Si les États-Unis sont une puissance en déclin et que la montée en puissance de la Chine est inévitable dans la région indo-pacifique, si la Russie se considère comme une puissance mondiale et est déterminée à enterrer l’ordre fondé sur des règles dominé par les États-Unis, si la défaite des États-Unis et de l’OTAN dans la guerre en Ukraine est devenue un fait accompli, si le Canada a été encouragé par les États-Unis à s’inquiéter et à s’agiter au sujet de l’implication présumée de l’Inde dans l’assassinat de Nijjar, si le bain de sang d’Israël à Gaza est en fait un génocide, eh bien, les décideurs politiques indiens n’ont pas entendu parler de tout cela. Tel est le message qui ressort de la réunion 2+2 des ministres des Affaires étrangères et de la Défense américano-indiens, qui s’est tenue à New Delhi le 10 novembre.

Le tableau d’ensemble est le suivant : après avoir audacieusement revendiqué le rôle de leader du Sud mondial en septembre dernier, l’Inde s’est ralliée en l’espace de deux mois au camp américain en tant qu’allié indispensable des États-Unis, aspirant même à devenir un « centre de défense mondial » avec l’aide du Pentagone.

Voici quelques-unes des conclusions de la réunion 2+2 :

  • Partage des technologies relatives aux « défis maritimes, y compris dans le domaine sous-marin » ;
  • co-développement et co-production de systèmes de mobilité terrestre ;
  • L’Inde se chargera de la maintenance des avions américains et de la réparation à mi-parcours des navires de guerre américains ;
  • investissements américains dans l’entretien, la réparation et la révision d’aéronefs et de véhicules aériens sans pilote américains en Inde ;
  • la finalisation d’un accord sur la sécurité de l’approvisionnement, qui approfondira l’intégration des écosystèmes industriels de la défense et renforcera la résilience de la chaîne d’approvisionnement ;
  • la création de nouveaux postes de liaison entre les deux forces armées à la suite de l’adhésion pleine et entière de l’Inde à la force maritime multinationale combinée, dont le siège se trouve à Bahreïn ;
  • l’optimisation du champ d’application de l’accord de mémorandum sur la logistique et les échanges, et l’identification de mesures visant à améliorer l’accès des navires de guerre américains aux bases indiennes.

Il ne fait aucun doute que ce qui précède n’est que la partie émergée de l’iceberg, alors que cette transition extraordinaire dans les politiques indiennes restera largement à l’abri des regards.
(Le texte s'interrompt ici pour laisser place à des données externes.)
Definition enqueue_health_realtime (e : option Impl) (event : RobotIoHealthEvent)
    : option Impl * bool :=
  match e with
  | None => (e, false)
  | Some i =>
      let '(q, r) := push_realtime (im_health_queue i) event in (Some (with_health i q), r)
  end.

Definition dropped_cia402_sensor_samples (e : option Impl) (k : nat) : nat :=
  match e with
  | None => O
  | Some i =>
      match im_cia402_channels i !! k with
      | None => O
      | Some c => SensorEventQueue.q_dropped (eq_queue (sc_queue c))
      end
  end.

(** *** [load_cyclone_config] and [create]

    A directory is the list of its components; [exists_in] says whether the configured path
    exists relative to a directory, [content] what the file that is found holds. *)
Section Create.
Context (exists_in : list string -> bool) (exists_absolute : bool) (content : string).

(** The loop over the current directory and its ancestors, six at most. *)
Fixpoint search (depth : nat) (candidate : list string) : option (list string) :=
  match depth with
  | O => None
  | S depth =>
      if exists_in candidate then Some candidate
      else match candidate with
           | [] => None
           | _ => search depth (removelast candidate)
           end
  end.

Definition is_absolute (path : string) : bool :=
  match chars path with c :: _ => Ascii.eqb c "/"%char | [] => false end.

Definition load_cyclone_config (configured_path : string) (current_path : list string)
    : Result string :=
  match configured_path with
  | EmptyString => success ""%string
  | _ =>
      let found :=
        if is_absolute configured_path then exists_absolute
        else match search 6 current_path with
             | Some _ => true
             | None => exists_in current_path
             end in
      if negb found then fail unavailable "CycloneDDS configuration file does not exist"
      else match content with
           | EmptyString => fail io "CycloneDDS configuration file is empty"
           | _ => success content
           end
  end.

(** What [dds_create_domain] does: a domain is created, there is one already
    ([DDS_RETCODE_PRECONDITION_NOT_MET]), or another error. *)
Inductive domain_outcome := domain_created | domain_exists | domain_error.

(** [participant]: the constructor of [Impl] succeeds (otherwise it throws a DDS exception).
    The second component: whether a domain this call created is left when it fails. *)
Definition create (profile : RobotProfile) (current_path : list string) (domain : domain_outcome)
    (participant : bool) : Result Impl * bool :=
  match dds_backend (rp_dds profile) with
  | unix_shm => (fail invalid_argument "DDS daemon endpoint requires DDS backend", false)
  | dds =>
      match load_cyclone_config (dds_cyclone_config (rp_dds profile)) current_path with
      | failure e => (failure e, false)
      | success configuration =>
          let configured := match configuration with EmptyString => false | _ => true end in
          let owns_configured_domain := configured && match domain with domain_created => true | _ => false end in
          if configured && match domain with domain_error => true | _ => false end
          then (fail io "failed to create configured CycloneDDS domain", false)
          else
            match build_dds_topic_registry profile (dds_robot_id (rp_dds profile)) with
            | failure e => (failure e, owns_configured_domain)
            | success descriptors =>
                if participant
                then
                  (success (construct (dds_sensor_queue_capacity (rp_dds profile))
                              (dds_robot_id (rp_dds profile)) descriptors), false)
                else (fail io "failed to create DDS participant", false)
            end
      end
  end.
End Create.

(** ** Commands are authentic *)

(** What can happen to the endpoint: an access of the worker, a call of a real-time thread, or a
    change of its life cycle. *)
Inductive call :=
  | c_access (a : access)
  | c_cia402 (k : nat) (e : Cia402SensorEvent)
  | c_damiao (k : nat) (e : DamiaoSensorEvent)
  | c_st3215 (k : nat) (e : St3215SensorEvent)
  | c_health (e : RobotIoHealthEvent)
  | c_life (running failed worker : bool).

Definition call_step (i : Impl) (c : call) : Impl * list output :=
  match c with
  | c_access a => (perform i a).1
  | c_cia402 k e => (default i (enqueue_cia402_sensor_realtime (Some i) k e).1, [])
  | c_damiao k e => (default i (enqueue_damiao_sensor_realtime (Some i) k e).1, [])
  | c_st3215 k e => (default i (enqueue_st3215_sensor_realtime (Some i) k e).1, [])
  | c_health e => (default i (enqueue_health_realtime (Some i) e).1, [])
  | c_life r f w => (with_life i r f w, [])
  end.

Fixpoint calls_run (i : Impl) (cs : list call) : Impl * list output :=
  match cs with
  | [] => (i, [])
  | c :: cs =>
      let '(i, out) := call_step i c in
      let '(i, outs) := calls_run i cs in (i, out ++ outs)
  end.

(** The names of the groups with their numbers of members. *)
Definition shape (i : Impl) : list (string * nat) :=
  map (fun g => (eg_name g, length (eg_commands g))) (im_groups i).

(** What the worker never changes. *)
Definition static (i : Impl) :=
  (im_robot_id i, im_cia402_commands i, im_commits i, im_damiao_commands i, im_st3215_commands i,
   shape i).

(** A command for the member [m] of the group [gi] was received for [epoch]. *)
Definition received (past : list call) (i : Impl) (gi m : nat) (epoch : Z)
    (v : Cia402CommandValue) : Prop :=
  exists k channel samples s,
    c_access (take_cia402_commands k samples) ∈ past /\
    im_cia402_commands i !! k = Some channel /\ cc_group_index channel = gi /\
    cc_member_index channel = m /\ s ∈ samples /\ cia402_admissible i channel s = true /\
    kc_command_epoch (sp_data s) = epoch /\ v = cia402_value (sp_data s).
Lemma taken_other {S} (key : call -> option (nat * list (sample S))) c calls k :
  key c = None -> taken key (c :: calls) k = taken key calls k.
Proof. intros Hk. by rewrite taken_cons, Hk. Qed.

(** What is still to be taken of a publication: at each reader its sample, or nothing. *)
Definition pending {S} (key : call -> option (nat * list (sample S))) (l : list S) (calls : list call) : Prop :=
  forall k, taken key calls k = [] \/ taken key calls k = samples_at l k.

Lemma pending_step {S} (key : call -> option (nat * list (sample S))) l c calls :
  pending key l (c :: calls) ->
  pending key l calls /\
  forall k samples, key c = Some (k, samples) ->
    samples = [] \/ exists a, l !! k = Some a /\ samples = [mkSample true a] /\ taken key calls k = [].
Proof.
  intros Hp.
  assert (forall (x y : list (sample S)) k, x ++ y = [] \/ x ++ y = samples_at l k ->
    x = [] /\ (y = [] \/ y = samples_at l k) \/ exists a, l !! k = Some a /\ x = [mkSample true a] /\ y = []) as Hsplit.
  { intros [|s x] y k; cbn; [by left|]. unfold samples_at. intros [|H]; [done|]. right.
    destruct (l !! k) as [a|]; [|done]. injection H as -> [-> ->]%app_nil. by exists a. }
  split.
  - intros k. specialize (Hp k). rewrite taken_cons in Hp. apply Hsplit in Hp as [[_ H]|(a & _ & _ & H)]; auto.
  - intros k samples Hk. specialize (Hp k). rewrite taken_cons, Hk, Nat.eqb_refl in Hp.
    apply Hsplit in Hp as [[H _]|H]; auto.
Qed.

(** What a family of outputs, one for each reader, gives over all the calls. *)
Lemma columns_outputs {S B} (key : call -> option (nat * list (sample S))) (f : nat -> sample S -> B) n calls :
  (forall k, (n <= k)%nat -> taken key calls k = []) ->
  flat_map (fun c => match key c with Some (k, samples) => map (f k) samples | None => [] end) calls ≡ₚ
  flat_map (fun k => map (f k) (taken key calls k)) (seq 0 n).
Proof.
  induction calls as [|c calls IH]; intros Hn.
  { cbn. induction (seq 0 n); [done|]. by cbn. }
  assert (forall k, (n <= k)%nat -> taken key calls k = []) as Hn'.
  { intros k Hk. specialize (Hn k Hk). rewrite taken_cons in Hn. by apply app_nil in Hn as [_ ?]. }
  cbn [flat_map]. rewrite IH by done. destruct (key c) as [[j samples]|] eqn:Ek.
  2: { cbn [app]. rewrite (flat_map_ext (fun k => map (f k) (taken key (c :: calls) k)) (fun k => map (f k) (taken key calls k))); [done|].
       intros k. by rewrite taken_other. }
  destruct (decide (n <= j)%nat) as [Hj|Hj].
  { specialize (Hn j Hj). rewrite taken_cons, Ek, Nat.eqb_refl in Hn. apply app_nil in Hn as [-> _]. cbn [map app].
    rewrite (flat_map_ext (fun k => map (f k) (taken key (c :: calls) k)) (fun k => map (f k) (taken key calls k))); [done|].
    intros k. rewrite taken_cons, Ek. by destruct (Nat.eqb j k). }
  replace n with (j + Datatypes.S (n - Datatypes.S j))%nat by lia. rewrite seq_app. cbn [seq Nat.add].
  rewrite !flat_map_app. cbn [flat_map]. rewrite (taken_cons key c calls j), Ek, Nat.eqb_refl, map_app.
  assert (forall l, j ∉ l -> flat_map (fun k => map (f k) (taken key (c :: calls) k)) l =
    flat_map (fun k => map (f k) (taken key calls k)) l) as Hrest.
  { intros l Hl. induction l as [|k l IHl]; [done|]. apply not_elem_of_cons in Hl as [Hk Hl]. cbn [flat_map].
    rewrite IHl, taken_cons, Ek by done. by rewrite (proj2 (Nat.eqb_neq j k) Hk). }
  rewrite !Hrest by (rewrite elem_of_seq; lia). solve_Permutation.
Qed.
(* ===== verification/DaemonCycle.v ===== *)
(** * The cycle of the robot I/O daemon

    [robot_io/daemon/daemon.cpp]: [process_device_cycle_owned], the EtherCAT cycle handler,
    [cycle_owned], [cycle], [refresh_commands] and the guard of the cycle owner.

    The state that the cycle works on is the daemon, the word that names the thread that owns the
    cycle, the thread that runs and the readings of the clock still to come.  The reading a call
    site does not make because of a branch is skipped.  The EtherCAT master is next to the daemon:
    the daemon is the context of the handler it installs. *)
From S2P Require Export Daemon EthercatMaster.

Module DaemonCycle.
Import DdsTypes CommandIngress Daemon.
Open Scope list_scope.
Open Scope Z_scope.

Section Cycle.
Context {L : Type} `{SerialLink L}.

(** ** One evaluation of the devices *)

Definition safety_bus_state (domain : DomainHealth) (process_data_valid : bool)
    (external_stop_axes_mask : Z) : SafetyBusState :=
  mkSafetyBusState (dh_working_counter domain) (default 0 (dh_expected_working_counter domain))
    (bool_decide (is_Some (dh_expected_working_counter domain)))
    (dh_working_counter_complete domain) (dh_link_up domain) (dh_all_slaves_operational domain)
    process_data_valid (dh_operational_axes_mask domain) external_stop_axes_mask
    (dh_dc_deviation_ns domain).

(** The axes that the faults of the servos stop. *)
Definition serial_stop_mask (masks : list Z) (serial_safety : Registry.St3215RegistrySafetySnapshot) : Z :=
  fold_left (fun mask servo =>
    if negb (Z.land (Registry.ss_fault_mask serial_safety) (u32 (Z.shiftl 1 (Z.of_nat servo))) =? 0)
    then Z.lor mask (default 0 (masks !! servo)) else mask)
    (seq 0 (Z.to_nat (Registry.ss_servo_count serial_safety))) 0.

(** The state machines of the axes on the decisions of the supervisor, in order; the views are
    updated in place. *)
Fixpoint axis_loop (sequence now_ns : Z) (axes : list Axis.Axis) (commands : list AxisCommand)
    (flags : list Z) (pdos : list Cia402PdoView)
    : list Axis.Axis * list Cia402PdoView * list AxisFeedback :=
  match axes, commands, flags, pdos with
  | axis :: axes, command :: commands, extra :: flags, pdo :: pdos =>
      let '(axis, pdo, value) := Axis.cycle axis command pdo in
      let value :=
        mkAxisFeedback sequence now_ns (af_position value) (af_velocity value) (af_effort value)
          (af_status_word value) (Z.lor (af_flags value) extra) (af_mode_display value) in
      let '(axes, pdos, values) := axis_loop sequence now_ns axes commands flags pdos in
      (axis :: axes, pdo :: pdos, value :: values)
  | _, _, _, _ => (axes, pdos, [])
  end.

Definition cia402_event (sequence now_ns : Z) (value : AxisFeedback) : Cia402SensorEvent :=
  mkCia402Event (mkStamp sequence now_ns sequence (af_flags value)) (af_position value)
    (af_velocity value) (af_effort value) (u16 (af_status_word value)) (af_mode_display value).

(** The sensor states of the axes. *)
Definition publish_axes (sequence now_ns : Z) (values : list AxisFeedback)
    (e : option DdsDaemonEndpoint.Impl) : option DdsDaemonEndpoint.Impl :=
  fold_left (fun e iv =>
    match e with
    | None => None
    | Some _ =>
        (DdsDaemonEndpoint.enqueue_cia402_sensor_realtime e iv.1
           (cia402_event sequence now_ns iv.2)).1
    end) (imap pair values) e.

(** [request_shutdown] when a stop was requested, which also ends the intake of commands. *)
Definition apply_stop (d : RobotIoDaemon L) (now_ns : Z) : RobotIoDaemon L :=
  if dm_stop_requested d
  then
    with_ingress d (set_accepting
      (set_safety (dm_ingress d) (Supervisor.request_shutdown (in_safety (dm_ingress d)) now_ns)) false)
  else d.

(** The atomics written after the evaluation. *)
Definition evaluated_status (s : Status) (domain : DomainHealth) (process_data_valid : bool)
    (serial_safety : Registry.St3215RegistrySafetySnapshot) (wkc_failures safety_flags now_ns : Z)
    : Status :=
  mkStatus (dh_working_counter domain) (default 0 (dh_expected_working_counter domain))
    wkc_failures safety_flags process_data_valid (dh_dc_deviation_ns domain) now_ns
    (Registry.ss_servo_count serial_safety) (Registry.ss_fault_count serial_safety)
    (Registry.ss_aggregate_flags serial_safety) (st_timing_fault s) (st_sleep_error s)
    (st_realtime_guarantee s).

Definition with_process_data (s : Status) (valid : bool) : Status :=
  mkStatus (st_working_counter s) (st_expected_working_counter s) (st_consecutive_wkc_failures s)
    (st_safety_flags s) valid (st_dc_deviation_ns s) (st_feedback_timestamp_ns s)
    (st_serial_servo_count s) (st_serial_fault_count s) (st_serial_safety_flags s)
    (st_timing_fault s) (st_sleep_error s) (st_realtime_guarantee s).

(** [bus_state]: what the supervisor is told of the domain and of the servos. *)
Definition bus_state (d : RobotIoDaemon L) (domain : DomainHealth) (process_data_valid : bool)
    (now_ns : Z) : SafetyBusState :=
  safety_bus_state domain process_data_valid
    (serial_stop_mask (su_stop_masks (dm_setup d)) (Registry.safety_snapshot (dm_serial d) now_ns)).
Les États-Unis semblent tout à fait convaincus que l’Inde est prête à conclure une alliance exclusive, ce que New Delhi n’a jamais cherché à faire avec aucune grande puissance. Quelle est l’offre que l’administration Biden a faite à l’Inde et que cette dernière ne peut pas refuser ?

Il est clair qu’un changement aussi important dans les politiques militaires de l’Inde doit être lié aux postulats fondamentaux de la politique étrangère. Cela dit, curieusement, que l’on parle de « consensus bipartisan » ou autre, le principal parti d’opposition de l’Inde ne se soucie apparemment pas le moins du monde de ce changement. Ce n’est pas surprenant. Il s’agit en fait d’une alliance naissante entre l’Inde et les États-Unis pour contrer la Chine — et c’est un domaine politique où il est difficile de choisir entre Tweedledum et Tweedledee.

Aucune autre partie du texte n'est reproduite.